El marco narrativo de Acusados se sitúa dentro de ese contexto sentimental, propiamente patológico: todo el mundo es malo en la cúspide, y la maldad se va relajando a medida que descendemos en la escala social. Así el asesino a sueldo manifiesta, en el fondo, un buen corazón (sólo es «un tipo que hace su trabajo», ¿no?), mientras que el político es por definición un abominable canalla sin redención posible. El malo es tal, con frecuencia, porque no puede ser otra cosa (la vida es así, o quizá la sociedad), y el bueno, incluso si no deja de serlo, acumula tal cantidad de traumas que su bondad no despierta deseos de emulación, sino un «aparta de mí este cáliz».

Al final, el balance es desolador: se difumina la raya que separa ya no el bien del mal (conceptos demasiado hondos), sino simplemente lo bueno de lo malo (realidades mucho más de andar por casa); toda realidad de rango superior queda bajo sospecha y, más aún, es mostrada como fruto de la injusticia.

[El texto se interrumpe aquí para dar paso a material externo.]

(** * Moving a date *)

(** A change of a day through its day, month and year. *)
Lemma moves_dmy s p n m (k : cmd Dates unit) :
  adates s !! p = Some (Day n) ->
  (forall h d, p <> NULL -> dates h !! p = Some d -> fits d -> dmy d = true -> fields d = civil n ->
     1 <= n <= MAX_DAY -> exists d', k h = Some (tt, put p d' h) /\ rep d' (Day m)) ->
  gives s (_ ← need_dmy p; dm ← rd dmy p; return_unless dm giving tt;; k) tt (aput p (Day m) s).
Proof.
  intros Ha Hk. apply gives_object with (Day n); [done|]. intros h d Hp Hd Hr.
  rewrite (guard_dmy_day tt k p d n) by done. destruct (fill_dmy_rep n d Hr) as (Hr' & Hm & Hf & _).
  destruct (Hk (put p (fill_dmy d) h) (fill_dmy d)) as (d' & -> & ?);
    [done|apply lookup_put|apply Hr'|done..|apply Hr|]. rewrite put_put. eauto.
Qed.

(** ... or its day number. *)
Lemma moves_julian s p n m (k : cmd Dates unit) :
  adates s !! p = Some (Day n) ->
  (forall h d, p <> NULL -> dates h !! p = Some d -> fits d -> julian d = true -> julian_days d = n ->
     1 <= n <= MAX_DAY -> exists d', k h = Some (tt, put p d' h) /\ rep d' (Day m)) ->
  gives s (_ ← need_julian p; j ← rd julian p; return_unless j giving tt;; k) tt (aput p (Day m) s).
Proof.
  intros Ha Hk. apply gives_object with (Day n); [done|]. intros h d Hp Hd Hr.
  rewrite (guard_julian_day tt k p d n) by done. destruct (fill_julian_rep n d Hr) as (Hr' & Hm & Hf & _).
  destruct (Hk (put p (fill_julian d) h) (fill_julian d)) as (d' & -> & ?);
    [done|apply lookup_put|apply Hr'|done..|apply Hr|]. rewrite put_put. eauto.
Qed.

A los relatos de este tipo se les supuso, en ciertos tiempos, un hondo aliento revolucionario: al mostrar un orden invertido, estimulaban los deseos de cambio social. Hoy sabemos que, en realidad, sólo son productores de conformismo y «falsa conciencia»: uno apaga la tele convencido de que todo es injusticia, pero no sale a la calle a combatirla, sino que ahora se va a la cama reconfortado en su propia insignificancia. Y así el desorden se perpetúa. Buen truco, ¿verdad?